* **TASK BRIEF**
Search the material for the string "option", then return every line where it is found.

==========

(** * TNLMeans for VapourSynth: a shallow embedding of TNLMeans.cpp

    The engine denoises 8-bit planar frames with the NL-means algorithm.
    This development embeds the constructor, the frame-index clamp, the
    ring-buffer frame cache and the four accumulation variants of
    [TNLMeans.cpp], and relates them to the properties listed in the
    specification.

    Modelling conventions.
    - C++ [int] values are integers of [Z]; every index met in the engine is
      a frame number, a coordinate or a radius, far from the 32-bit limits.
    - C++ [double] values are real numbers of [R]: [std::exp] is [exp],
      [std::numeric_limits<double>::epsilon()] is [2^-52].  The sums and
      products of the accumulators are written in the order of the source,
      operation by operation.  The reading holds where binary64 neither
      overflows nor underflows nor meets a NaN: the statements that depend
      on it bound [a] and [h] from below ([well_scaled]), and the module
      [B64] evaluates the constructor, the weights and the spatial pixel
      variant on binary64 values outside these bounds.
    - An array reached through a pointer is a total function from indices;
      a pointer advanced in a loop ([srcp += pitch]) is resolved to the row
      and column it designates, so a pixel read is [plane row col].
    - A frame reference [VSFrameRef*] held by the cache is the index that was
      handed to the frame source ([None] for [nullptr]). *)

From Stdlib Require Import ZArith List Bool Lia String.
From Stdlib Require Import Reals Lra Zfloor Permutation.
From Stdlib Require Import FunctionalExtensionality.
From Stdlib Require Import Floats.
Import ListNotations.
Local Open Scope Z_scope.

(** ** Loops *)

(** [range lo hi] lists the values taken by [i] in
    [for (int i = lo; i <= hi; ++i)]. *)
Definition range (lo hi : Z) : list Z :=
  map (fun i => lo + Z.of_nat i) (seq 0 (Z.to_nat (hi - lo + 1))).

(** [steps lo hi st] lists the values taken by [i] in
    [for (int i = lo; i < hi; i += st)], for a positive stride. *)
Definition steps (lo hi st : Z) : list Z :=
  map (fun t => lo + t * st) (range 0 ((hi - lo - 1) / st)).

(** A loop body threads the mutable state [S]. *)
Definition for_each {S : Type} (l : list Z) (body : Z -> S -> S) (s : S) : S :=
  fold_left (fun s i => body i s) l s.

Definition for_loop {S : Type} (lo hi : Z) (body : Z -> S -> S) (s : S) : S :=
  for_each (range lo hi) body s.

(** Arrays: point update and the fill of [fill_zero_d]. *)
Definition upd {A : Type} (f : Z -> A) (i : Z) (v : A) : Z -> A :=
  fun k => if k =? i then v else f k.

(** Modelled from the spec: [fill_zero_d] is declared in TNLMeans.h, which is
    not part of the sources at hand; the accumulators are "zeroed at the start
    of each frame's processing", so it clears the first [n] doubles. *)
Definition fill_zero_d (f : Z -> R) (n : Z) : Z -> R :=
  fun k => if (0 <=? k) && (k <? n) then 0%R else f k.

(** ** Host data: video information and frames *)

Inductive VSColorFamily := cmGray | cmRGB | cmYUV | cmYCoCg | cmCompat.

Definition is_cmCompat (c : VSColorFamily) : bool :=
  match c with cmCompat => true | _ => false end.

Record VSFormat := {
  colorFamily : VSColorFamily;
  bitsPerSample : Z;
  numPlanes : Z;
  subSamplingW : Z;
  subSamplingH : Z
}.

Record VSVideoInfo := {
  format : VSFormat;
  width : Z;
  height : Z;
  numFrames : Z
}.

(** A plane is read by row and column, a frame by plane, a clip by frame
    number. *)
Definition Plane := Z -> Z -> Z.
Definition Frame := Z -> Plane.
Definition Clip := Z -> Frame.

(** Plane geometry, as the constructor of [nlFrame] computes it:
    [vi.width >> (i ? vi.format->subSamplingW : 0)]. *)
Definition planeWidth (vi : VSVideoInfo) (i : Z) : Z :=
  Z.shiftr (width vi) (if i =? 0 then 0 else subSamplingW (format vi)).

Definition planeHeight (vi : VSVideoInfo) (i : Z) : Z :=
  Z.shiftr (height vi) (if i =? 0 then 0 else subSamplingH (format vi)).

(** ** Accumulators *)

Record SDATA := {
  sums : Z -> R;
  weights : Z -> R;
  wmaxs : Z -> R
}.

Definition SDATA_zero : SDATA :=
  {| sums := fun _ => 0%R; weights := fun _ => 0%R; wmaxs := fun _ => 0%R |}.

(** ** The frame cache *)

Record nlFrame := {
  fnum : Z;
  pf : option Z;
  ds : Z -> SDATA;
  dsa : Z -> Z
}.

Record nlCache := {
  frames : Z -> nlFrame;
  start_pos : Z;
  size : Z
}.

(** [nlFrame::nlFrame]: an empty slot carries the sentinel [-20]; the
    accumulators exist in pixel mode only and are not cleared before the
    first [clearDS]. *)
Definition nlFrame_new (ds0 : Z -> SDATA) : nlFrame :=
  {| fnum := -20; pf := None; ds := ds0; dsa := fun _ => 0 |}.

(** [nlCache::nlCache]. *)
Definition nlCache_new (_size : Z) (ds0 : Z -> SDATA) : nlCache :=
  if 0 <? _size
  then {| frames := fun _ => nlFrame_new ds0; start_pos := 0; size := _size |}
  else {| frames := fun _ => nlFrame_new ds0; start_pos := -20; size := -20 |}.

Definition setFNum (nl : nlFrame) (i : Z) : nlFrame :=
  {| fnum := i; pf := pf nl; ds := ds nl; dsa := dsa nl |}.

Definition set_pf (nl : nlFrame) (p : option Z) : nlFrame :=
  {| fnum := fnum nl; pf := p; ds := ds nl; dsa := dsa nl |}.

Definition set_dsa (nl : nlFrame) (d : Z -> Z) : nlFrame :=
  {| fnum := fnum nl; pf := pf nl; ds := ds nl; dsa := d |}.

Definition set_ds (nl : nlFrame) (d : Z -> SDATA) : nlFrame :=
  {| fnum := fnum nl; pf := pf nl; ds := d; dsa := dsa nl |}.

Definition set_frame (fc : nlCache) (pos : Z) (nl : nlFrame) : nlCache :=
  {| frames := upd (frames fc) pos nl; start_pos := start_pos fc; size := size fc |}.

(** [nlCache::resetCacheStart]: the first hit of the double loop, [j] outer
    and [i] inner, decides the rotation; without a hit nothing changes. *)
Definition resetCacheStart (fc : nlCache) (first last : Z) : nlCache :=
  match find (fun ji => fnum (frames fc (snd ji)) =? fst ji)
             (list_prod (range first last) (range 0 (size fc - 1))) with
  | Some (j, i) =>
      let sp := i - j + first in
      let sp' := if sp <? 0 then sp + size fc
                 else if sp >=? size fc then sp - size fc else sp in
      {| frames := frames fc; start_pos := sp'; size := size fc |}
  | None => fc
  end.

(** [nlCache::getCachePos]; the C++ [%] truncates, which is [Z.rem]. *)
Definition getCachePos (fc : nlCache) (n : Z) : Z :=
  Z.rem (start_pos fc + n) (size fc).

(** [nlCache::clearDS]: planes 0..2 that own accumulators are zeroed over the
    plane's area, and the flags of the slot are cleared. *)
Definition clearDS (vi : VSVideoInfo) (fc : nlCache) (nl : nlFrame) : nlFrame :=
  let res i := planeWidth vi i * planeHeight vi i in
  let clr i (d : SDATA) :=
    if (0 <=? i) && (i <? 3) && (i <? numPlanes (format vi)) then
      {| sums := fill_zero_d (sums d) (res i);
         weights := fill_zero_d (weights d) (res i);
         wmaxs := fill_zero_d (wmaxs d) (res i) |}
    else d in
  {| fnum := fnum nl; pf := pf nl;
     ds := fun i => clr i (ds nl i);
     dsa := fun i => if (0 <=? i) && (i <? size fc) then 0 else dsa nl i |}.

(** ** The engine and its construction *)

Inductive exn :=
| bad_param (msg : string)
| bad_alloc (what : string).

(** One worker slot ([nlThread]): its busy flag, the frame cache (temporal
    modes), the kernel table, the plane accumulator (spatial pixel mode) and
    the tile scratch (block modes). *)
Record nlThread := {
  active : Z;
  fc : option nlCache;
  gw : Z -> R;
  tds : option SDATA;
  sumsb : option (Z -> R);
  weightsb : option (Z -> R)
}.

Record TNLMeans := {
  Ax : Z; Ay : Z; Az : Z;
  Sx : Z; Sy : Z;
  Bx : Z; By : Z;
  a : R; h : R; ssd : bool;
  h2in : R; hin : R;
  Sxd : Z; Syd : Z; Sxa : Z;
  Bxd : Z; Byd : Z; Bxa : Z;
  Axd : Z; Ayd : Z; Axa : Z;
  Azdm1 : Z;
  a2 : R;
  vi : VSVideoInfo;
  numThreads : Z;
  threads : list nlThread
}.

(** The kernel table, filled by [gw[w++] = std::exp(-((m*m + n*n) / (2*a2)))]
    with [j] outer and [k] inner. *)
Definition gw_fill (Sx Sy Bx By : Z) (a2 : R) : Z * (Z -> R) :=
  for_loop (- Sy) Sy (fun j st =>
    let m := if j <? 0 then Z.min (j + By) 0 else Z.max (j - By) 0 in
    for_loop (- Sx) Sx (fun k st =>
      let n := if k <? 0 then Z.min (k + Bx) 0 else Z.max (k - Bx) 0 in
      (fst st + 1,
       upd (snd st) (fst st) (exp (- (IZR (m * m + n * n) / (2 * a2))))%R)) st)
  (0, fun _ => 0%R).

(** The body of the constructor's loop over [numThreads]; allocation is
    taken to succeed.  In block mode the cached frames own neither
    accumulators nor flags, and the model never reads them there. *)
Definition nlThread_new (Ax Ay Az Sx Sy Bx By : Z) (a2 : R) : nlThread :=
  {| active := 0;
     fc := if Az =? 0 then None
           else Some (nlCache_new (Az * 2 + 1) (fun _ => SDATA_zero));
     gw := snd (gw_fill Sx Sy Bx By a2);
     tds := if negb (Bx =? 0) || negb (By =? 0) then None
            else if Az =? 0 then Some SDATA_zero else None;
     sumsb := if negb (Bx =? 0) || negb (By =? 0)
              then Some (fun _ => 0%R) else None;
     weightsb := if negb (Bx =? 0) || negb (By =? 0)
                 then Some (fun _ => 0%R) else None |}.

(** The part of [TNLMeans::TNLMeans] that follows the checks: the derived
    constants and the worker slots. *)
Definition TNLMeans_init (_Ax _Ay _Az _Sx _Sy _Bx _By : Z) (_a _h : R)
    (_ssd : bool) (vi : VSVideoInfo) (numThreads : Z) : TNLMeans :=
  let Sxd := _Sx * 2 + 1 in
  let Syd := _Sy * 2 + 1 in
  let Bxd := _Bx * 2 + 1 in
  let Byd := _By * 2 + 1 in
  let Axd := _Ax * 2 + 1 in
  let Ayd := _Ay * 2 + 1 in
  let a2 := (_a * _a)%R in
  {| Ax := _Ax; Ay := _Ay; Az := _Az;
     Sx := _Sx; Sy := _Sy;
     Bx := _Bx; By := _By;
     a := _a; h := _h; ssd := _ssd;
     h2in := (-1 / (_h * _h))%R; hin := (-1 / _h)%R;
     Sxd := Sxd; Syd := Syd; Sxa := Sxd * Syd;
     Bxd := Bxd; Byd := Byd; Bxa := Bxd * Byd;
     Axd := Axd; Ayd := Ayd; Axa := Axd * Ayd;
     Azdm1 := _Az * 2;
     a2 := a2;
     vi := vi;
     numThreads := numThreads;
     threads := repeat (nlThread_new _Ax _Ay _Az _Sx _Sy _Bx _By a2)
                       (Z.to_nat numThreads) |}.

(** [TNLMeans::TNLMeans].  The clip's video information and the thread count
    come from the host; the checks run in the order of the source and the
    first failing one throws.  The parameters [a] and [h] are read as
    numbers here; [B64.TNLMeans_new] runs the same checks on binary64
    values, NaN included. *)
Definition TNLMeans_new (_Ax _Ay _Az _Sx _Sy _Bx _By : Z) (_a _h : R)
    (_ssd : bool) (vi : VSVideoInfo) (numThreads : Z) : exn + TNLMeans :=
  if is_cmCompat (colorFamily (format vi))
  then inl (bad_param "only planar formats are supported")
  else if negb (bitsPerSample (format vi) =? 8)
  then inl (bad_param "only 8-bit formats are supported")
  else if Rle_dec _h 0 then inl (bad_param "h must be greater than 0")
  else if Rle_dec _a 0 then inl (bad_param "a must be greater than 0")
  else if _Ax <? 0 then inl (bad_param "ax must be greater than or equal to 0")
  else if _Ay <? 0 then inl (bad_param "ay must be greater than or equal to 0")
  else if _Az <? 0 then inl (bad_param "az must be greater than or equal to 0")
  else if _Bx <? 0 then inl (bad_param "bx must be greater than or equal to 0")
  else if _By <? 0 then inl (bad_param "by must be greater than or equal to 0")
  else if _Sx <? 0 then inl (bad_param "sx must be greater than or equal to 0")
  else if _Sy <? 0 then inl (bad_param "sy must be greater than or equal to 0")
  else if _Sx <? _Bx then inl (bad_param "sx must be greater than or equal to bx")
  else if _Sy <? _By then inl (bad_param "sy must be greater than or equal to by")
  else inr (TNLMeans_init _Ax _Ay _Az _Sx _Sy _Bx _By _a _h _ssd vi numThreads).

(** [TNLMeans::mapn]. *)
Definition mapn (t : TNLMeans) (n : Z) : Z :=
  if n <? 0 then 0
  else if n >=? numFrames (vi t) then numFrames (vi t) - 1
  else n.

(** [TNLMeans::RequestFrame]: the indices handed to [requestFrameFilter],
    in order. *)
Definition RequestFrame (t : TNLMeans) (n : Z) : list Z :=
  map (mapn t) (range (n - Az t) (n + Az t)).

(** ** Distances and weights *)

(** Modelled from the spec: [GetSAD], [GetSSD], [GetSADWeight] and
    [GetSSDWeight] are inline members declared in TNLMeans.h, which is not
    part of the sources at hand.  The spec gives
    [diff += kernel[offset] * |s1 - s2|] for the SAD metric,
    [diff += kernel[offset] * (s1 - s2)^2] for the SSD metric, and the weight
    [exp(scale * diff / gweights)], [scale] being [hin] or [h2in]. *)
Definition GetSAD (s1 s2 : Z) (g : R) : R := (g * IZR (Z.abs (s1 - s2)))%R.

Definition GetSSD (s1 s2 : Z) (g : R) : R :=
  (g * IZR ((s1 - s2) * (s1 - s2)))%R.

Definition GetSADWeight (t : TNLMeans) (diff gweights : R) : R :=
  exp (hin t * diff / gweights).

Definition GetSSDWeight (t : TNLMeans) (diff gweights : R) : R :=
  exp (h2in t * diff / gweights).

(** [std::numeric_limits<double>::epsilon()]. *)
Definition epsilon : R := (/ 2 ^ 52)%R.

(** The conversion [int(x)] truncates toward zero. *)
Definition to_int (r : R) : Z := if Rle_dec 0 r then Zfloor r else Zceil r.

(** [*p += v] and [if (w > *p) *p = w] on one cell of an array. *)
Definition add_at (f : Z -> R) (i : Z) (v : R) : Z -> R :=
  upd f i (f i + v)%R.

==========

* **SOLUTION TO THE PROBLEM**
  pf : option Z;
Definition set_pf (nl : nlFrame) (p : option Z) : nlFrame :=
  fc : option nlCache;
  tds : option SDATA;
  sumsb : option (Z -> R);
  weightsb : option (Z -> R)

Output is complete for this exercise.